Provided information
☆ ☆ ☆
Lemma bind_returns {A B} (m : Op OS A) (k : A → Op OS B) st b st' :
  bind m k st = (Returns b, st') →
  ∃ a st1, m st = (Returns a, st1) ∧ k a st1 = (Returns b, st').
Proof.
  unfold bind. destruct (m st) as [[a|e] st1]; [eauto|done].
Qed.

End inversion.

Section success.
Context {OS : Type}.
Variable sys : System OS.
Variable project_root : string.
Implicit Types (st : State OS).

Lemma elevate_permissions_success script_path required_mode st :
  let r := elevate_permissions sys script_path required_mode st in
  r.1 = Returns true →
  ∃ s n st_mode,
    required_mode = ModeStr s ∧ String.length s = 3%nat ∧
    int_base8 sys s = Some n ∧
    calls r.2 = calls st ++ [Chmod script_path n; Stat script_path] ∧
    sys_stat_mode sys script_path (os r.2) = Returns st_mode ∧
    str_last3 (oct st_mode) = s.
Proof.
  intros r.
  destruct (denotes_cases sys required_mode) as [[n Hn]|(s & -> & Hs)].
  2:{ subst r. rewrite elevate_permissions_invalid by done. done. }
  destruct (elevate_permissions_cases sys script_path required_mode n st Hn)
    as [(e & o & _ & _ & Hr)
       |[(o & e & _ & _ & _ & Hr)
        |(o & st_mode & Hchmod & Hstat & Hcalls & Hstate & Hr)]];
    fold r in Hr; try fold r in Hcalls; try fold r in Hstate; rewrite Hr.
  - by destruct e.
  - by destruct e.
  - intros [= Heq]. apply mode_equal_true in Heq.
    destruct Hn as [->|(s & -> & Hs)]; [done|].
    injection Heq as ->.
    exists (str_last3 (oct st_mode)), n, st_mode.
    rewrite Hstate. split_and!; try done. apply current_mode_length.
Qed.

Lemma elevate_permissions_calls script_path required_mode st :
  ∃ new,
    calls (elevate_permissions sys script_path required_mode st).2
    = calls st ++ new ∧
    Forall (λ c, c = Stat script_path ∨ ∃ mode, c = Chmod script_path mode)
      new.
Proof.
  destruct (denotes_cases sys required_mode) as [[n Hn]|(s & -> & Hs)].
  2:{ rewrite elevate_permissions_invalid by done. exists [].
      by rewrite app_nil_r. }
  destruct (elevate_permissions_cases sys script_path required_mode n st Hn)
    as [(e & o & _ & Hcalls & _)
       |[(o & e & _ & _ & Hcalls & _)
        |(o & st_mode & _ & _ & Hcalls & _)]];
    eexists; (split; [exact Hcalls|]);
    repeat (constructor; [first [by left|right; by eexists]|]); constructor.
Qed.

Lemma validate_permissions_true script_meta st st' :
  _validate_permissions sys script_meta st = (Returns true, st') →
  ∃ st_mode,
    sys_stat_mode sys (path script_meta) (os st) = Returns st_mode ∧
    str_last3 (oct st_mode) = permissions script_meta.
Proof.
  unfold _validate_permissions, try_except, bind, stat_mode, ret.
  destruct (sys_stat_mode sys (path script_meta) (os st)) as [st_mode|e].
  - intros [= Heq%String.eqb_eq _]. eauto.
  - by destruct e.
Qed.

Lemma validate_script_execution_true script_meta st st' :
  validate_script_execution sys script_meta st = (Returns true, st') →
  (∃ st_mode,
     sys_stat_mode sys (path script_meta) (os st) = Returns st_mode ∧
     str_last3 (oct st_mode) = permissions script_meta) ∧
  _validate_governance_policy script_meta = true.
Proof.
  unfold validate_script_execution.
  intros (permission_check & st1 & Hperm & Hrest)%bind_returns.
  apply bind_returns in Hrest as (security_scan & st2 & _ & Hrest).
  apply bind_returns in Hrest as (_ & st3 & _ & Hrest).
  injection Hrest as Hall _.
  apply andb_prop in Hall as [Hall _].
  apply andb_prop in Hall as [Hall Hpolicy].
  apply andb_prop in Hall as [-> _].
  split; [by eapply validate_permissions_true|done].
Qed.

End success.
☆ ☆ ☆
What you are asked to do
Each line above must be retyped exactly.

Solution for this task
Lemma bind_returns {A B} (m : Op OS A) (k : A → Op OS B) st b st' :
  bind m k st = (Returns b, st') →
  ∃ a st1, m st = (Returns a, st1) ∧ k a st1 = (Returns b, st').
Proof.
  unfold bind. destruct (m st) as [[a|e] st1]; [eauto|done].
Qed.

End inversion.

Section success.
Context {OS : Type}.
Variable sys : System OS.
Variable project_root : string.
Implicit Types (st : State OS).

Lemma elevate_permissions_success script_path required_mode st :
  let r := elevate_permissions sys script_path required_mode st in
  r.1 = Returns true →
  ∃ s n st_mode,
    required_mode = ModeStr s ∧ String.length s = 3%nat ∧
    int_base8 sys s = Some n ∧
    calls r.2 = calls st ++ [Chmod script_path n; Stat script_path] ∧
    sys_stat_mode sys script_path (os r.2) = Returns st_mode ∧
    str_last3 (oct st_mode) = s.
Proof.
  intros r.
  destruct (denotes_cases sys required_mode) as [[n Hn]|(s & -> & Hs)].
  2:{ subst r. rewrite elevate_permissions_invalid by done. done. }
  destruct (elevate_permissions_cases sys script_path required_mode n st Hn)
    as [(e & o & _ & _ & Hr)
       |[(o & e & _ & _ & _ & Hr)
        |(o & st_mode & Hchmod & Hstat & Hcalls & Hstate & Hr)]];
    fold r in Hr; try fold r in Hcalls; try fold r in Hstate; rewrite Hr.
  - by destruct e.
  - by destruct e.
  - intros [= Heq]. apply mode_equal_true in Heq.
    destruct Hn as [->|(s & -> & Hs)]; [done|].
    injection Heq as ->.
    exists (str_last3 (oct st_mode)), n, st_mode.
    rewrite Hstate. split_and!; try done. apply current_mode_length.
Qed.

Lemma elevate_permissions_calls script_path required_mode st :
  ∃ new,
    calls (elevate_permissions sys script_path required_mode st).2
    = calls st ++ new ∧
    Forall (λ c, c = Stat script_path ∨ ∃ mode, c = Chmod script_path mode)
      new.
Proof.
  destruct (denotes_cases sys required_mode) as [[n Hn]|(s & -> & Hs)].
  2:{ rewrite elevate_permissions_invalid by done. exists [].
      by rewrite app_nil_r. }
  destruct (elevate_permissions_cases sys script_path required_mode n st Hn)
    as [(e & o & _ & Hcalls & _)
       |[(o & e & _ & _ & Hcalls & _)
        |(o & st_mode & _ & _ & Hcalls & _)]];
    eexists; (split; [exact Hcalls|]);
    repeat (constructor; [first [by left|right; by eexists]|]); constructor.
Qed.

Lemma validate_permissions_true script_meta st st' :
  _validate_permissions sys script_meta st = (Returns true, st') →
  ∃ st_mode,
    sys_stat_mode sys (path script_meta) (os st) = Returns st_mode ∧
    str_last3 (oct st_mode) = permissions script_meta.
Proof.
  unfold _validate_permissions, try_except, bind, stat_mode, ret.
  destruct (sys_stat_mode sys (path script_meta) (os st)) as [st_mode|e].
  - intros [= Heq%String.eqb_eq _]. eauto.
  - by destruct e.
Qed.

Lemma validate_script_execution_true script_meta st st' :
  validate_script_execution sys script_meta st = (Returns true, st') →
  (∃ st_mode,
     sys_stat_mode sys (path script_meta) (os st) = Returns st_mode ∧
     str_last3 (oct st_mode) = permissions script_meta) ∧
  _validate_governance_policy script_meta = true.
Proof.
  unfold validate_script_execution.
  intros (permission_check & st1 & Hperm & Hrest)%bind_returns.
  apply bind_returns in Hrest as (security_scan & st2 & _ & Hrest).
  apply bind_returns in Hrest as (_ & st3 & _ & Hrest).
  injection Hrest as Hall _.
  apply andb_prop in Hall as [Hall _].
  apply andb_prop in Hall as [Hall Hpolicy].
  apply andb_prop in Hall as [-> _].
  split; [by eapply validate_permissions_true|done].
Qed.

End success.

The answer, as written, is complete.